(** X5.  The name stored in the node is not folded: a node whose name has
    a byte in [A]-[Z] is matched by no type selector. *)
Theorem typeSelector_capital_name (tag : string) st n :
  has_capital (Data (st n)) = true ->
  typeSelector tag st n = false.
Proof.
  intros H. destruct (typeSelector tag st n) eqn:E; [|reflexivity].
  apply typeSelector_true in E as [_ E].
  rewrite E, has_capital_lower in H. discriminate.
Qed.

Lemma typeSelector_capital_name_witness :
  has_capital (Data (capitals_doc 0%nat)) = true /\
  typeSelector "DIV" capitals_doc 0%nat = false.
Proof.
  split; [reflexivity|].
  apply (typeSelector_capital_name "DIV" capitals_doc 0%nat). reflexivity.
Defined.

(** ** Strings *)

Lemma append_length (s t : string) :
  String.length (s ++ t) = (String.length s + String.length t)%nat.
Proof. induction s as [|c s IH]; simpl; [reflexivity | now rewrite IH]. Qed.

Lemma append_assoc (s t u : string) :
  ((s ++ t) ++ u)%string = (s ++ t ++ u)%string.
Proof. induction s as [|c s IH]; simpl; [reflexivity | now rewrite IH]. Qed.

Lemma append_empty_r (s : string) : (s ++ "")%string = s.
Proof. induction s as [|c s IH]; simpl; [reflexivity | now rewrite IH]. Qed.

Lemma drop_bytes_app (front val : string) :
  drop_bytes (String.length front) (front ++ val) = val.
Proof. induction front as [|c front IH]; simpl; [now destruct val | exact IH]. Qed.

Lemma HasPrefix_true (s val : string) :
  HasPrefix s val = true <-> starts_with s val.
Proof.
  unfold HasPrefix. rewrite andb_true_iff, slice_to_prefix, Z.geb_le.
  split; [tauto|]. intros H. split; [|exact H].
  destruct H as (rest & ->). unfold GoInt.strlen.
  rewrite append_length. lia.
Qed.

Lemma HasSuffix_true (s val : string) :
  HasSuffix s val = true <-> ends_with s val.
Proof.
  unfold HasSuffix, ends_with, slice_from, GoInt.strlen.
  rewrite andb_true_iff, Z.geb_le, String.eqb_eq. split.
  - intros [Hlen H].
    set (k := Z.to_nat (Z.of_nat (String.length s)
                        - Z.of_nat (String.length val))) in *.
    exists (take_bytes k s).
    pose proof (take_drop_bytes k s) as T. rewrite H in T.
    symmetry. exact T.
  - intros (front & ->). rewrite append_length. split; [lia|].
    replace (Z.to_nat _) with (String.length front) by lia.
    apply drop_bytes_app.
Qed.

Lemma Index_lower (s val : string) : Index s val = -1 \/ 0 <= Index s val.
Proof.
  induction s as [|c s IH]; simpl.
  - destruct (HasPrefix "" val); [right; lia | now left].
  - destruct (HasPrefix (String c s) val); [right; lia|].
    destruct (Index s val =? -1) eqn:E; [now left | right].
    apply Z.eqb_neq in E. lia.
Qed.

Lemma Contains_true (s val : string) :
  Contains s val = true <-> occurs_in s val.
Proof.
  unfold Contains, occurs_in. rewrite Z.geb_le. split.
  - induction s as [|c s IH]; simpl.
    + destruct (HasPrefix "" val) eqn:P; [|lia]. intros _.
      apply HasPrefix_true in P as (rest & ->). now exists ""%string, rest.
    + destruct (HasPrefix (String c s) val) eqn:P.
      * intros _. apply HasPrefix_true in P as (rest & ->).
        now exists ""%string, rest.
      * destruct (Index s val =? -1) eqn:E; [lia|]. intros _.
        apply Z.eqb_neq in E.
        destruct (Index_lower s val) as [H|H]; [contradiction|].
        destruct (IH H) as (front & rest & ->).
        now exists (String c front), rest.
  - intros (front & rest & ->).
    induction front as [|c front IH].
    + simpl append.
      assert (P : HasPrefix (val ++ rest) val = true)
        by (apply HasPrefix_true; now exists rest).
      destruct (val ++ rest)%string; simpl; rewrite P; lia.
    + simpl.
      destruct (HasPrefix (String c (front ++ val ++ rest)) val); [lia|].
      destruct (Index (front ++ val ++ rest) val =? -1) eqn:E; [|lia].
      apply Z.eqb_eq in E. lia.
Qed.

(** ** Pieces of a value *)

Lemma split_any_cons chars (s : string) :
  exists f fs, split_any chars s = f :: fs /\ starts_with s f.
Proof.
  induction s as [|c s (f & fs & IH & (rest & Hr))]; simpl.
  - exists ""%string, []. split; [reflexivity | now exists ""%string].
  - destruct (mem_byte c chars).
    + exists ""%string, (split_any chars s).
      split; [reflexivity | now exists (String c s)].
    + rewrite IH. exists (String c f), fs. split; [reflexivity|].
      exists rest. simpl. now rewrite <- Hr.
Qed.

**What needs to be done**
Retype exactly the span of lines from the one with "[|lia]. intros _." through the one with "Lemma split_any_cons chars"; include both ends and omit the rest of the material.

**Answer**
    + destruct (HasPrefix "" val) eqn:P; [|lia]. intros _.
      apply HasPrefix_true in P as (rest & ->). now exists ""%string, rest.
    + destruct (HasPrefix (String c s) val) eqn:P.
      * intros _. apply HasPrefix_true in P as (rest & ->).
        now exists ""%string, rest.
      * destruct (Index s val =? -1) eqn:E; [lia|]. intros _.
        apply Z.eqb_neq in E.
        destruct (Index_lower s val) as [H|H]; [contradiction|].
        destruct (IH H) as (front & rest & ->).
        now exists (String c front), rest.
  - intros (front & rest & ->).
    induction front as [|c front IH].
    + simpl append.
      assert (P : HasPrefix (val ++ rest) val = true)
        by (apply HasPrefix_true; now exists rest).
      destruct (val ++ rest)%string; simpl; rewrite P; lia.
    + simpl.
      destruct (HasPrefix (String c (front ++ val ++ rest)) val); [lia|].
      destruct (Index (front ++ val ++ rest) val =? -1) eqn:E; [|lia].
      apply Z.eqb_eq in E. lia.
Qed.

(** ** Pieces of a value *)

Lemma split_any_cons chars (s : string) :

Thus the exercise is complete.